Lemma Buffer_toString_concat chunks :
  Forall (fun c => ends_on_boundary c = true) chunks ->
  ends_on_boundary (List.concat chunks) = true /\
  Buffer_toString (List.concat chunks)
  = List.concat (List.map Buffer_toString chunks).
Proof.
  induction 1 as [|c cs Hc _ [IH1 IH2]]; [split; reflexivity|].
  simpl. split.
  - now apply ends_on_boundary_app.
  - now rewrite Buffer_toString_app, IH2.
Qed.

(** ** Runs of stdin chunks *)

Section StdinRuns.

Variable rt : runtime.

Lemma step_stdin chunk b : step rt (StdinData chunk) b = on_stdin_data rt chunk b.
Proof. unfold step. now destruct (sse b). Qed.

Lemma open_segment_closed s : indexOf NL (open_segment s) = None.
Proof.
  apply (split_on_pieces NL s). unfold open_segment, partial.
  pose proof (sp_nonempty _ _ (split_on_splits NL) s) as Hne.
  destruct (split_on NL s) as [|p ps]; [now elim Hne|].
  apply (@exists_last _ (p :: ps)) in Hne as (ps' & z & ->).
  rewrite last_last. apply in_or_app. right. now left.
Qed.

Lemma segments_closed s : indexOf NL s = None -> segments s = [] /\ open_segment s = s.
Proof.
  intros H. unfold segments, open_segment, complete, partial.
  now rewrite (split_on_whole _ _ H).
Qed.

(** Chunks handled one after the other send what one chunk holding all of
    their texts would send. *)
Lemma run_stdin chunks : forall b,
  indexOf NL (inputBuffer b) = None ->
  let text := inputBuffer b ++ List.concat (List.map Buffer_toString chunks) in
  run rt (List.map StdinData chunks) b =
  (fst (for_each (send_if_nonblank rt) (segments text) b),
   set_inputBuffer (snd (for_each (send_if_nonblank rt) (segments text) b))
                   (open_segment text)).
Proof.
  unfold run. induction chunks as [|c cs IH]; intros b Hb; cbv zeta.
  - simpl. rewrite app_nil_r.
    destruct (segments_closed _ Hb) as [-> ->]. simpl. now destruct b.
  - simpl List.map. rewrite for_each_cons, step_stdin, on_stdin_data_spec.
    cbv zeta. simpl fst. simpl snd.
    set (t1 := inputBuffer b ++ Buffer_toString c).
    set (b1 := snd (for_each (send_if_nonblank rt) (segments t1) b)).
    rewrite IH by (simpl; apply open_segment_closed).
    cbv zeta. simpl inputBuffer. rewrite sends_buffer. simpl fst. simpl snd.
    simpl List.concat. rewrite app_assoc. fold t1.
    destruct (framing_app _ _ (split_on_splits NL) t1
                (List.concat (List.map Buffer_toString cs))) as [Hc Hp].
    fold segments open_segment in Hc, Hp.
    rewrite Hc, Hp, for_each_app. reflexivity.
Qed.

Lemma run_stdin_posted chunks b :
  indexOf NL (inputBuffer b) = None ->
  posted (fst (run rt (List.map StdinData chunks) b))
  = filter nonblank
      (segments (inputBuffer b ++ List.concat (List.map Buffer_toString chunks))).
Proof.
  intros Hb. rewrite (run_stdin chunks b Hb). simpl. apply sends_posted.
Qed.

(** The line framer, for chunks cut between characters: the bodies posted
    are the non-blank newline-terminated segments of the whole input, in
    order, however the input is cut. *)
Lemma line_framer_chunk_invariant chunks b :
  inputBuffer b = [] ->
  Forall (fun c => ends_on_boundary c = true) chunks ->
  posted (fst (run rt (List.map StdinData chunks) b))
  = filter nonblank (segments (Buffer_toString (List.concat chunks))).
Proof.
  intros Hb Hchunks. rewrite run_stdin_posted by now rewrite Hb.
  rewrite Hb. simpl. now rewrite (proj2 (Buffer_toString_concat _ Hchunks)).
Qed.

End StdinRuns.

(** ** Strings *)

Lemma jsstring_eqb_eq a b : jsstring_eqb a b = true <-> a = b.
Proof.
  unfold jsstring_eqb. destruct (list_eq_dec N.eq_dec a b); split;
    congruence.
Qed.

Lemma startsWith_app p s : startsWith p (p ++ s) = true.
Proof.
  induction p as [|a p IH]; simpl; [now destruct s|].
  now rewrite N.eqb_refl.
Qed.

Lemma startsWith_prefix p s :
  startsWith p s = true -> s = p ++ slice_from (List.length p) s.
Proof.
  unfold slice_from. revert s. induction p as [|a p IH]; intros s H; [reflexivity|].
  destruct s as [|b s]; [discriminate|]. simpl in H.
  apply andb_true_iff in H as [Hab H]. apply N.eqb_eq in Hab. subst b.
  simpl. f_equal. now apply IH.
Qed.

Lemma slice_from_app p s : slice_from (List.length p) (p ++ s) = s.
Proof.
  unfold slice_from. rewrite skipn_app, skipn_all, Nat.sub_diag. reflexivity.
Qed.

Lemma indexOf_slice_from c n s :
  indexOf c s = None -> indexOf c (slice_from n s) = None.
Proof.
  intros H. rewrite <- (firstn_skipn n s) in H.
  now apply indexOf_None_app in H.
Qed.

Lemma trimStart_nil s : trimStart s = [] <-> forallb is_ws s = true.
Proof.
  induction s as [|c s IH]; simpl; [tauto|].
  destruct (is_ws c); simpl; [exact IH|]. split; discriminate.
Qed.

Lemma forallb_rev {A} (f : A -> bool) l : forallb f (rev l) = forallb f l.
Proof.
  destruct (forallb f l) eqn:E.
  - rewrite forallb_forall in E |- *. intros x Hx. apply E. now apply in_rev.
  - destruct (forallb f (rev l)) eqn:E'; [|reflexivity].
    rewrite forallb_forall in E'. rewrite <- E. symmetry.
    apply forallb_forall. intros x Hx. apply E'. now apply in_rev in Hx.
Qed.

Lemma trimStart_suffix s : exists p, s = p ++ trimStart s /\ forallb is_ws p = true.
Proof.
  induction s as [|c s (p & Hp & Hws)]; [now exists []|].
  simpl. destruct (is_ws c) eqn:E.
  - exists (c :: p). simpl. rewrite E, Hws. split; [now f_equal | reflexivity].
  - now exists [].
Qed.

(** A line passes the [trim] test when one of its units is not white space. *)
Lemma nonblank_spec s : nonblank s = negb (forallb is_ws s).
Proof.
  unfold nonblank, trim, trimEnd.
  destruct (trimStart_suffix s) as (p & Hs & Hp).
  assert (Hall : forallb is_ws s = forallb is_ws (trimStart s)).
  { rewrite Hs at 1. now rewrite forallb_app, Hp. }
  rewrite Hall.
  destruct (trimStart (rev (trimStart s))) as [|c r] eqn:E.
  - apply trimStart_nil in E. rewrite forallb_rev in E. now rewrite E.
  - assert (Hne : forallb is_ws (rev (trimStart s)) <> true).
    { intros H. apply trimStart_nil in H. congruence. }
    rewrite forallb_rev in Hne.
    destruct (forallb is_ws (trimStart s)); [now elim Hne|].
    simpl. now destruct (rev r ++ [c]) eqn:E'; [destruct (rev r); discriminate|].
Qed.

Lemma nonblank_app_r s t : nonblank s = true -> nonblank (s ++ t) = true.
Proof.
  rewrite !nonblank_spec, forallb_app. now destruct (forallb is_ws s).
Qed.

Lemma blank_trim s : nonblank s = false -> trim s = [].
Proof.
  unfold nonblank. now destruct (trim s).
Qed.

(** Lines written one after the other, each closed by a newline, are the
    segments of the text. *)
Lemma segments_of_lines lines rest :
  Forall (fun l => indexOf NL l = None) lines ->
  indexOf NL rest = None ->
  segments (List.concat (List.map (fun l => l ++ [NL]) lines) ++ rest) = lines /\
  open_segment (List.concat (List.map (fun l => l ++ [NL]) lines) ++ rest) = rest.
Proof.
  intros Hl Hr. induction Hl as [|l ls Hl _ [IH1 IH2]].
  - simpl. now apply segments_closed.
  - simpl. rewrite <- !app_assoc. simpl.
    destruct (complete_partial_first (split_on NL) [NL] (split_on_splits NL) l
      (List.concat (List.map (fun l0 => l0 ++ [NL]) ls) ++ rest)) as [Hc Hp].
    { simpl. now apply split_on_first. }
    simpl in Hc, Hp. unfold segments, open_segment in *.
    rewrite Hc, Hp, IH1, IH2. auto.
Qed.

Lemma block_like_first e : block_like e = true ->
  forall x, split_blank (e ++ [NL; NL] ++ x) = e :: split_blank x.
Proof.
  induction e as [|a e IH]; intros H x; [reflexivity|].
  simpl in H. destruct e as [|b e'].
  - apply negb_true_iff in H.
    change (split_blank ([a] ++ [NL; NL] ++ x))
      with (if (a =? NL) && (NL =? NL) then [] :: split_blank (NL :: x)
            else cons_head a (split_blank (NL :: NL :: x))).
    rewrite H. reflexivity.
  - apply andb_true_iff in H as [Hab H]. apply negb_true_iff in Hab.
    specialize (IH H x).
    change ((a :: b :: e') ++ [NL; NL] ++ x)
      with (a :: b :: (e' ++ [NL; NL] ++ x)).
    change (split_blank (a :: b :: (e' ++ [NL; NL] ++ x)))
      with (if (a =? NL) && (b =? NL) then [] :: split_blank (e' ++ [NL; NL] ++ x)
            else cons_head a (split_blank ((b :: e') ++ [NL; NL] ++ x))).
    rewrite Hab, IH. reflexivity.
Qed.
==============================
[Your task]: Everything from the first line of the records through the line holding "apply (split_on_pieces NL" is to be transcribed exactly; leave out all other lines.

[Answer to this task]:
Lemma Buffer_toString_concat chunks :
  Forall (fun c => ends_on_boundary c = true) chunks ->
  ends_on_boundary (List.concat chunks) = true /\
  Buffer_toString (List.concat chunks)
  = List.concat (List.map Buffer_toString chunks).
Proof.
  induction 1 as [|c cs Hc _ [IH1 IH2]]; [split; reflexivity|].
  simpl. split.
  - now apply ends_on_boundary_app.
  - now rewrite Buffer_toString_app, IH2.
Qed.

(** ** Runs of stdin chunks *)

Section StdinRuns.

Variable rt : runtime.

Lemma step_stdin chunk b : step rt (StdinData chunk) b = on_stdin_data rt chunk b.
Proof. unfold step. now destruct (sse b). Qed.

Lemma open_segment_closed s : indexOf NL (open_segment s) = None.
Proof.
  apply (split_on_pieces NL s). unfold open_segment, partial.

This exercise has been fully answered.